After a decade, Wall became involved in a damaging scandal and charges of corruption; his reappointment as justice of the peace was rejected by the Senate. He had to struggle for a living and died in 1891. The Walls had five children who survived to adulthood; all were educated at Oberlin College. As the capital became a more hostile place to African Americans following Reconstruction era, they saw their father's life turned upside down. All suffered as opportunities began to close and discrimination in public facilities became prevalent.

==Descendants' paths==
Within a few years of their father O.S.B.’s death, the grown children began to cut their ties to the black community and identify as white to survive, completing such changes with marriages to whites. Other African Americans shared their dismay, moving to New York City and other points north for more opportunity. The three daughters "crossed over"; one married a German engineer who worked in the West. Son Edward married a French woman and moved to Canada, where he worked for the railroads in a job reserved for whites for decades more.
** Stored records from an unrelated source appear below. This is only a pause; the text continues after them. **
(** * Operando cell library: the registry dashboard script [app.py]

    A shallow embedding of the data-shaping parts of the script: the
    registry loader, the sidebar filters, the name lookup of the comparison
    view with its glossary annotation, the technique compatibility matrix
    and the JSON download.

    Modelling conventions.
    - A registry entry is a record with the nested shape the script indexes
      ([entry['compatibility']['techniques']], ...).  Fields the script reads
      with [.get] or that [json_normalize] may leave as NaN are [option]s;
      [None] is an absent key (an explicit JSON [null] is not modelled).
    - A temperature is a whole number of degrees of magnitude at most 2^53:
      the integers that pandas holds alike in an int64 column (no cell
      missing) and in a float64 column (some cell missing), and that fit
      the 64-bit columns of the table widget.  Strings are byte strings.
    - A pandas frame is its set of column labels together with its rows in
      order.  A cell that [json_normalize] fills with NaN is [None].  A row
      is the values of its cells, whatever dtype the column has.
    - A technique or instrument step applied to a frame without rows drops
      every column: [.apply] returns an empty series of dtype object there,
      which [df[...]] takes for a list of labels.  Criteria under which this
      does not happen are called [regular]; those the sidebar offers are.
    - Python exceptions are values of [PyExn]; code that can raise returns a
      [result]. *)

From Stdlib Require Import Strings.Ascii.
From stdpp Require Import base strings list sorting gmap sets.

Local Open Scope string_scope.
Local Open Scope Z_scope.

(** ** Exceptions and results *)

Inductive PyExn : Type :=
  | KeyError (key : string)
  | StopIteration
  | FileNotFoundError
  | JSONDecodeError.

Inductive result (A : Type) : Type :=
  | Ok (a : A)
  | Raise (e : PyExn).

Arguments Ok {A} a.
Arguments Raise {A} e.

#[global] Instance result_ret : MRet result := λ A a, Ok a.
#[global] Instance result_bind : MBind result :=
  λ A B f m, match m with Ok a => f a | Raise e => Raise e end.

(** ** The registry entries (section 3 of the data model) *)

Record Compatibility : Type := {
  techniques : list string;
  instruments : list string
}.

Record DigitalTwin : Type := {
  cad_available : bool
}.

(** The degrees a registry may state. *)
Definition exact_degrees (t : Z) : Prop := -(2 ^ 53) ≤ t ≤ 2 ^ 53.

#[global] Instance exact_degrees_dec t : Decision (exact_degrees t).
Proof. unfold exact_degrees. apply _. Defined.

Definition Temp : Type := dsig exact_degrees.

Record OperatingLimits : Type := {
  max_temp_c : option Temp;
  pressure_control : option bool
}.

Record Specifications : Type := {
  operating_limits : OperatingLimits
}.

Record ContactInfo : Type := {
  primary_email : option string
}.

Record Limitations3R : Type := {
  reliability : option (list string);
  representativeness : option (list string);
  reproducibility : option (list string)
}.

Record HardwareRecord : Type := {
  id : string;
  name : string;
  type : string;
  compatibility : Compatibility;
  digital_twin : DigitalTwin;
  specifications : Specifications;
  contact_info : option ContactInfo;
  limitations_3r : option Limitations3R
}.

(** ** Frames: what [pd.json_normalize] makes of the entries *)

(** One row of the frame: the flattened cells the script reads. *)
Record Row : Type := {
  r_id : string;
  r_name : string;
  r_type : string;
  r_techniques : list string;
  r_instruments : list string;
  r_cad_available : bool;
  r_max_temp_c : option Z;
  r_pressure_control : option bool;
  r_primary_email : option string
}.

Record DataFrame : Type := {
  columns : gset string;
  rows : list Row
}.

Definition col_id : string := "id".
Definition col_name : string := "name".
Definition col_type : string := "type".
Definition col_techniques : string := "compatibility.techniques".
Definition col_instruments : string := "compatibility.instruments".
Definition col_cad : string := "digital_twin.cad_available".
Definition col_max_temp : string := "specifications.operating_limits.max_temp_c".
Definition col_pressure : string := "specifications.operating_limits.pressure_control".
Definition col_email : string := "contact_info.primary_email".

Definition flatten (e : HardwareRecord) : Row := {|
  r_id := id e;
  r_name := name e;
  r_type := type e;
  r_techniques := techniques (compatibility e);
  r_instruments := instruments (compatibility e);
  r_cad_available := cad_available (digital_twin e);
  r_max_temp_c := proj1_sig <$> max_temp_c (operating_limits (specifications e));
  r_pressure_control := pressure_control (operating_limits (specifications e));
  r_primary_email := c ← contact_info e; primary_email c
|}.

(** The labels one entry contributes: a leaf that is absent from the entry
    contributes no label. *)
Definition labels_if {A} (o : option A) (label : string) : gset string :=
  match o with Some _ => {[ label ]} | None => ∅ end.

Definition required_columns : gset string :=
  {[ col_id; col_name; col_type; col_techniques; col_instruments; col_cad ]}.

Definition record_columns (e : HardwareRecord) : gset string :=
  required_columns
  ∪ labels_if (r_max_temp_c (flatten e)) col_max_temp
  ∪ labels_if (r_pressure_control (flatten e)) col_pressure
  ∪ labels_if (r_primary_email (flatten e)) col_email.

(** The frame has a column as soon as one entry carries the leaf; the
    frame of the empty list has no column at all. *)
Definition json_normalize (data : list HardwareRecord) : DataFrame := {|
  columns := ⋃ (record_columns <$> data);
  rows := flatten <$> data
|}.

(** [df[label]]: the series of one column, [KeyError] when the frame has no
    such column. *)
Definition column {A} (df : DataFrame) (label : string) (cell : Row → A)
  : result (list A) :=
  if decide (label ∈ columns df) then Ok (cell <$> rows df)
  else Raise (KeyError label).

(** [df[mask]] for a boolean series: the rows at which it is true, in
    order, under the same columns. *)
Fixpoint mask_rows (l : list Row) (mask : list bool) : list Row :=
  match l, mask with
  | r :: l', b :: mask' =>
      if b then r :: mask_rows l' mask' else mask_rows l' mask'
  | _, _ => []
  end.

Definition loc (df : DataFrame) (mask : list bool) : DataFrame := {|
  columns := columns df;
  rows := mask_rows (rows df) mask
|}.

(** [df[series]] for a series made by [.apply(...)].  On a frame with rows
    the series is boolean and masks the rows.  On a frame without rows
    [.apply] returns an empty series of dtype object, which pandas takes
    for an empty list of labels, not for a mask: the result has no column
    (and no row). *)
Definition loc_applied (df : DataFrame) (series : list bool) : DataFrame :=
  match rows df with
  | [] => {| columns := ∅; rows := [] |}
  | _ :: _ => loc df series
  end.

(** ** The sidebar filters (script section 4)

    The script's checkbox variable [pressure_control] is the field
    [pressure_control_required] here; the name stays with the entry field. *)

Record FilterCriteria : Type := {
  selected_techniques : list string;
  selected_instruments : list string;
  digital_twin_only : bool;
  high_temp_only : bool;
  pressure_control_required : bool
}.

(** [any(i in selected for i in x)] *)
Definition any_in (selected x : list string) : bool :=
  existsb (λ i, bool_decide (i ∈ selected)) x.

(** [cell == True] on a column that may hold NaN. *)
Definition is_true (cell : option bool) : bool :=
  match cell with Some true => true | _ => false end.

(** [.fillna(25)] *)
Definition fillna (d : Z) (cell : option Z) : Z := default d cell.

Definition step_techniques (selected : list string) (df : DataFrame)
  : result DataFrame :=
  match selected with
  | [] => Ok df
  | _ :: _ =>
      series ← column df col_techniques (λ r, any_in selected (r_techniques r));
      Ok (loc_applied df series)
  end.

Definition step_instruments (selected : list string) (df : DataFrame)
  : result DataFrame :=
  match selected with
  | [] => Ok df
  | _ :: _ =>
      series ← column df col_instruments (λ r, any_in selected (r_instruments r));
      Ok (loc_applied df series)
  end.

Definition step_digital_twin (flag : bool) (df : DataFrame) : result DataFrame :=
  if flag then
    mask ← column df col_cad (λ r, bool_decide (r_cad_available r = true));
    Ok (loc df mask)
  else Ok df.

Definition step_pressure (flag : bool) (df : DataFrame) : result DataFrame :=
  if flag then
    mask ← column df col_pressure (λ r, is_true (r_pressure_control r));
    Ok (loc df mask)
  else Ok df.

Definition step_high_temp (flag : bool) (df : DataFrame) : result DataFrame :=
  if flag then
    mask ← column df col_max_temp (λ r, bool_decide (100 ≤ fillna 25 (r_max_temp_c r)));
    Ok (loc df mask)
  else Ok df.

Definition filter_engine (df : DataFrame) (c : FilterCriteria) : result DataFrame :=
  filtered_df ← step_techniques (selected_techniques c) df;
  filtered_df ← step_instruments (selected_instruments c) filtered_df;
  filtered_df ← step_digital_twin (digital_twin_only c) filtered_df;
  filtered_df ← step_pressure (pressure_control_required c) filtered_df;
  step_high_temp (high_temp_only c) filtered_df.

(** ** The technique list of the sidebar (script line 59) *)

Definition string_le (s1 s2 : string) : Prop := String.leb s1 s2 = true.

#[global] Instance string_le_dec s1 s2 : Decision (string_le s1 s2).
Proof. unfold string_le. apply _. Defined.

#[global] Instance string_le_total : Total string_le.
Proof. intros s1 s2. apply String.leb_total. Qed.

(** [sorted(...)] on strings. *)
Definition sorted (l : list string) : list string := merge_sort string_le l.

(** [sorted(list(set([item for sublist in df[...] for item in sublist])))] *)
Definition all_techniques (df : DataFrame) : result (list string) :=
  sublists ← column df col_techniques r_techniques;
  Ok (sorted (remove_dups (concat sublists))).

(** ** The technique glossary and its partial match (script lines 14-39, 173-177) *)

Definition TECHNIQUE_DEFINITIONS : list (string * string) := [
  ("Neutron Diffraction", "Sensitive to light elements (Li, O) and isotopes. Used to determine long-range crystal structure and phase evolution.");
  ("Muon spectroscopy", "A sensitive local probe (μ+SR) used to quantify ion diffusion rates (Li+, Na+) and pathways at the atomic scale.");
  ("Muon Elemental Analysis", "Uses negative muons (μ-SR/μXES) to probe elemental composition far below the surface without destruction.");
  ("SANS", "Small Angle Neutron Scattering. Probes nanoscale structures (1–100 nm), such as porosity, SEI formation, and particle morphology.");
  ("XPDF", "X-ray Pair Distribution Function. Probes local structure in disordered/amorphous materials (e.g., electrolytes).");
  ("XAS", "X-ray Absorption Spectroscopy. Probes oxidation states, bond lengths, and local coordination geometry.");
  ("XRS", "X-ray Raman Scattering. Provides electronic structure information using hard X-rays; suitable for bulk measurements.");
  ("Soft XPS", "X-ray Photoelectron Spectroscopy. Surface-sensitive (<10 nm) analysis of elemental composition and SEI chemistry.");
  ("AP-XPS", "Ambient Pressure XPS. Allows surface analysis at realistic pressures (solid-gas/solid-liquid interfaces), bridging the pressure gap.");
  ("NEXAFS", "Near-Edge X-ray Absorption Fine Structure. Probes electronic structure of light elements at surfaces.");
  ("Nano-focus XRF", "X-ray Fluorescence microscopy. Maps elemental distribution with nanoscale resolution.");
  ("XANES", "X-ray Absorption Near Edge Structure. Determines oxidation state and local symmetry.");
  ("Imaging", "Visualises macroscopic features like dendrites, gas evolution, and particle cracking (2D/3D).");
  ("XRD", "X-ray Diffraction. Determines crystal structure, lattice parameters, strain, and phase evolution during cycling.");
  ("XRD-CT", "X-ray Diffraction Computed Tomography. Combines diffraction contrast with tomography to map phase distributions and strain fields in 3D.");
  ("DFXM", "Dark Field X-ray Microscopy. Allows high-resolution mapping of crystal orientation and strain within individual grains.");
  ("EXAFS", "Extended X-ray Absorption Fine Structure. Analyzes average local structure and coordination numbers in materials lacking long-range order.");
  ("RIXS", "Resonant Inelastic X-ray Scattering. Probes orbital states and charge transfer dynamics.");
  ("Neutron Total Scattering", "Characterises non-crystalline/disordered materials (e.g., liquids) using H/D isotopic substitution.");
  ("QENS", "Quasi-Elastic Neutron Scattering. Probes slow diffusional processes like Li-ion hopping.");
  ("INS", "Inelastic Neutron Scattering. Probes vibrational modes to investigate material dynamics.");
  ("Bragg Edge Imaging", "Maps crystal texture, phase distribution, and lattice strain in real space.");
  ("Ptychography", "High-resolution phase-contrast imaging for nanoscale morphology.");
  ("Neutron Reflectometry", "Measures thin films and buried interfaces.")
].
Stephen Wall, the second son, had a career at the Government Printing Office. He also married a white woman. They stayed in Washington but moved to a white neighborhood and enrolled their blonde-haired blue-eyed daughter in a white school in the segregated system. His family was too well known for him (and his daughter) to escape rumors of "colored" blood. Ultimately Wall went to court, challenging anyone to show his daughter was not white. He and his wife eventually changed their names and moved to other neighborhoods in order to pass into the white community.